Among Greek mythology's crowded roster of male heroes, Atalanta stands out as something genuinely rare: a huntress who wins fair fights on her own athletic merit, only to be defeated in the one contest rigged against her — and whose story has been quietly reinterpreted for well over a century by writers looking for exactly that irony.
Abandoned on a mountainside by a father who wanted a son, the infant Atalanta was — according to the most common version — nursed and raised by a she-bear sent by the goddess Artemis, before hunters eventually took her in. She grew into an extraordinary huntress and the fastest runner in Greece, choosing to live in the wilderness and remain unmarried, having consulted an oracle that warned marriage would be her undoing.
As a young woman, she killed two centaurs who attempted to assault her — a small, often-overlooked episode that establishes early on exactly how capable of self-defence she was, well before her two most famous trials.
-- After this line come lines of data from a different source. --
(** The chunk that brings in the second delimiter: the header is parsed
    and what follows it is kept as payload. *)
Lemma recv_loop_header (c : bytes) (more : list recv_event)
    (st : locals) (s : state) (a b tail : bytes) :
  header_received st = false ->
  c <> [] ->
  data st ++ c = a ++ DELIM :: b ++ DELIM :: tail ->
  DELIM ∉ a -> DELIM ∉ b ->
  recv_loop ev (RecvData c :: more) st s =
  match decode_utf8 (a ++ DELIM :: b ++ [DELIM]) with
  | inl e => (inl e, s)
  | inr _ =>
      match int (unicode_int ev) b with
      | inl e => (inl e, s)
      | inr size =>
          let st' := {| data := tail; header_received := true;
                        filename := a; filesize := size |} in
          let s' := (print (LogReceiving a size) s).2 in
          if size <=? len tail then (inr st', s')
          else recv_loop ev more st' s'
      end
  end.
Proof.
  intros Hhr Hc Hd Ha Hb.
  destruct c as [|x c]; [done|].
  cbn [recv_loop]. eff.
  rewrite (process_header_two _ a b tail) by done.
  destruct (decode_utf8 _); [done|].
  destruct (int _ _); [done|].
  cbn [header_received filesize data andb].
  by destruct (_ <=? _).
Qed.

(** Once the header is in, the loop accumulates until the declared size
    is reached or the stream ends. *)
Lemma recv_loop_payload (chunks : list bytes) (more : list recv_event)
    (st : locals) (s : state) :
  header_received st = true ->
  len (data st) < filesize st ->
  Forall (fun c => c <> []) chunks ->
  let all := data st ++ concat chunks in
  (filesize st <= len all ->
   exists k : nat,
     filesize st <= Z.of_nat k /\ (k <= length all)%nat /\
     recv_loop ev (map RecvData chunks ++ more) st s =
     (inr (set_data st (take k all)), s))
  /\ (len all < filesize st ->
      recv_loop ev (map RecvData chunks ++ more) st s =
      recv_loop ev more (set_data st all) s).
Proof.
  revert st. induction chunks as [|c chunks IH]; intros st Hhr Hlt Hne all.
  - unfold all. simpl. rewrite app_nil_r. split; [lia|].
    intros _. by rewrite set_data_same.
  - apply Forall_cons in Hne as [Hc Hne].
    destruct c as [|x c]; [done|].
    set (st1 := set_data st (data st ++ x :: c)).
    assert (recv_loop ev (map RecvData ((x :: c) :: chunks) ++ more) st s =
            if filesize st <=? len (data st1) then (inr st1, s)
            else recv_loop ev (map RecvData chunks ++ more) st1 s) as Hstep.
    { cbn [map app recv_loop]. eff. fold st1.
      rewrite (process_header_done st1 s) by done.
      assert (header_received st1 = true) as -> by done.
      assert (filesize st1 = filesize st) as -> by done.
      cbn [andb]. by destruct (_ <=? _). }
    assert (all = data st1 ++ concat chunks) as Hall.
    { unfold all, st1. cbn [concat data set_data]. by rewrite <- app_assoc. }
    destruct (filesize st <=? len (data st1)) eqn:E.
    + apply Z.leb_le in E. split.
      * intros _. exists (length (data st1)). split; [exact E|]. split.
        { rewrite Hall, length_app. lia. }
        etransitivity; [exact Hstep|]. rewrite Hall, take_app_length. done.
      * intros Hlt'. rewrite Hall, len_app in Hlt'.
        pose proof (len_nonneg (concat chunks)). lia.
    + apply Z.leb_gt in E.
      destruct (IH st1) as [IH1 IH2]; [done|done|done|].
      rewrite Hall. split.
      * intros Hle. destruct (IH1 Hle) as (k & Hk1 & Hk2 & Hk3).
        exists k. split; [done|]. split; [done|].
        etransitivity; [exact Hstep|]. exact Hk3.
      * intros Hlt'. etransitivity; [exact Hstep|]. exact (IH2 Hlt').
Qed.

(** Where, in a chunked stream that starts with the header [a|b|], the
    header becomes complete. *)
Lemma header_crossing (chunks : list bytes) (d a b rest : bytes) :
  (length d < length a + length b + 2)%nat ->
  d ++ concat chunks = a ++ DELIM :: b ++ DELIM :: rest ->
  exists pre c post tail,
    chunks = pre ++ c :: post
    /\ (length (d ++ concat pre) < length a + length b + 2)%nat
    /\ (d ++ concat pre) ++ c = a ++ DELIM :: b ++ DELIM :: tail
    /\ rest = tail ++ concat post.
Proof.
  revert d. induction chunks as [|c chunks IH]; intros d Hlen Heq.
  - simpl in Heq. rewrite app_nil_r in Heq. subst d.
    rewrite !length_app in Hlen. simpl in Hlen. rewrite length_app in Hlen.
    simpl in Hlen. lia.
  - destruct (decide (length (d ++ c) < length a + length b + 2)%nat) as [Hlt|Hge].
    + destruct (IH (d ++ c) Hlt) as (pre & c' & post & tail & -> & H1 & H2 & H3).
      { rewrite <- app_assoc. exact Heq. }
      exists (c :: pre), c', post, tail. cbn [concat].
      rewrite !app_assoc in *. done.
    + exists [], c, chunks.
      cbn [concat] in *. rewrite app_nil_r.
      replace (a ++ DELIM :: b ++ DELIM :: rest)
        with ((a ++ DELIM :: b ++ [DELIM]) ++ rest) in Heq.
      2:{ rewrite <- !app_assoc. simpl. by rewrite <- app_assoc. }
      rewrite app_assoc in Heq.
      destruct (app_eq_longer _ _ _ _ Heq) as (tail & Htail & Hrest).
      { rewrite !length_app. simpl. rewrite length_app in *. simpl. lia. }
      exists tail. split; [done|]. split; [done|]. split; [|done].
      rewrite Htail. rewrite <- !app_assoc. simpl. by rewrite <- app_assoc.
Qed.

(** The loop, started on a chunked stream that begins with a header
    [a|b|], gets to the chunk that completes the header. *)
Lemma recv_loop_reaches_header (chunks : list bytes) (more : list recv_event)
    (s : state) (a b rest : bytes) :
  Forall (fun c => c <> []) chunks ->
  concat chunks = a ++ DELIM :: b ++ DELIM :: rest ->
  DELIM ∉ a -> DELIM ∉ b ->
  exists post tail,
    Forall (fun c => c <> []) post
    /\ rest = tail ++ concat post
    /\ recv_loop ev (map RecvData chunks ++ more) init_locals s =
       match decode_utf8 (a ++ DELIM :: b ++ [DELIM]) with
       | inl e => (inl e, s)
       | inr _ =>
           match int (unicode_int ev) b with
           | inl e => (inl e, s)
           | inr size =>
               let st' := {| data := tail; header_received := true;
                             filename := a; filesize := size |} in
               let s' := (print (LogReceiving a size) s).2 in
               if size <=? len tail then (inr st', s')
               else recv_loop ev (map RecvData post ++ more) st' s'
           end
       end.
Proof.
  intros Hne Hcat Ha Hb.
  destruct (header_crossing chunks [] a b rest) as
    (pre & c & post & tail & -> & Hlen & Hc & Hrest).
  { simpl. lia. }
  { exact Hcat. }
  cbn [app] in Hlen, Hc.
  apply Forall_app in Hne as [Hpre [Hcne Hpost]%Forall_cons].
  exists post, tail. split; [done|]. split; [done|].
  rewrite map_app, <- app_assoc. cbn [map app].
  rewrite recv_loop_waits; [|done|done|].
  - apply recv_loop_header; done.
  - cbn [data init_locals app].
    eapply header_prefix_few; [exact Hc|done..].
Qed.

(** A stream that carries the whole frame: the loop ends with the
    header parsed and a prefix of the payload, at least [size] long, in
    the buffer. *)
Lemma recv_loop_complete (chunks : list bytes) (more : list recv_event)
    (s : state) (a b rest : bytes) (size : Z) :
  Forall (fun c => c <> []) chunks ->
  concat chunks = a ++ DELIM :: b ++ DELIM :: rest ->
  DELIM ∉ a -> DELIM ∉ b ->
  utf8_valid (a ++ DELIM :: b ++ [DELIM]) = true ->
  int (unicode_int ev) b = inr size ->
  size <= len rest ->
  exists k : nat,
    size <= Z.of_nat k /\ (k <= length rest)%nat /\
    recv_loop ev (map RecvData chunks ++ more) init_locals s =
    (inr {| data := take k rest; header_received := true;
            filename := a; filesize := size |},
     (print (LogReceiving a size) s).2).
Proof.
  intros Hne Hcat Ha Hb Hutf Hint Hsize.
  destruct (recv_loop_reaches_header chunks more s a b rest)
    as (post & tail & Hpost & -> & ->); [done..|].
  unfold decode_utf8. rewrite Hutf, Hint. cbn zeta.
  destruct (size <=? len tail) eqn:E.
  - apply Z.leb_le in E. exists (length tail).
    split; [exact E|]. split; [rewrite length_app; lia|].
    by rewrite take_app_length.
  - apply Z.leb_gt in E.
    set (st' := {| data := tail; header_received := true;
                   filename := a; filesize := size |}).
    destruct (recv_loop_payload post more st' (print (LogReceiving a size) s).2)
      as [H1 _]; [done|done|done|].
    destruct (H1 Hsize) as (k & Hk1 & Hk2 & Hk3).
    exists k. split; [done|]. split; [done|]. exact Hk3.
Qed.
Two Atalantas, one story: ancient sources genuinely disagree about her origins — an Arcadian tradition names her father Iasus, while a Boeotian tradition names him Schoeneus, with the footrace itself relocated accordingly. Her eventual husband is called Hippomenes in some sources and Melanion in others. This reference follows the most widely cited version (via Ovid) while acknowledging the variants exist.
The same orchard as Ladon's: the golden apples Aphrodite gave Hippomenes are explicitly the fruit of the Hesperides' garden — the same tree guarded by the hundred-headed dragon Ladon, covered elsewhere in this site's Dragons section. Two entirely separate myths, one shared orchard.
Atalanta and Hippomenes later profaned a sacred precinct with their passion and were transformed into lions as punishment — in ancient belief, lions were thought incapable of mating with their own kind, making the transformation a particularly pointed final humiliation.
The fullest ancient account survives in Ovid's Metamorphoses (Book 10), where the story is told as a tale-within-a-tale — Venus recounting it to Adonis, itself recounted by the grieving Orpheus. Apollodorus, Hyginus and Hesiod each preserve earlier or variant details, and Pausanias records the story's association with real Greek locations.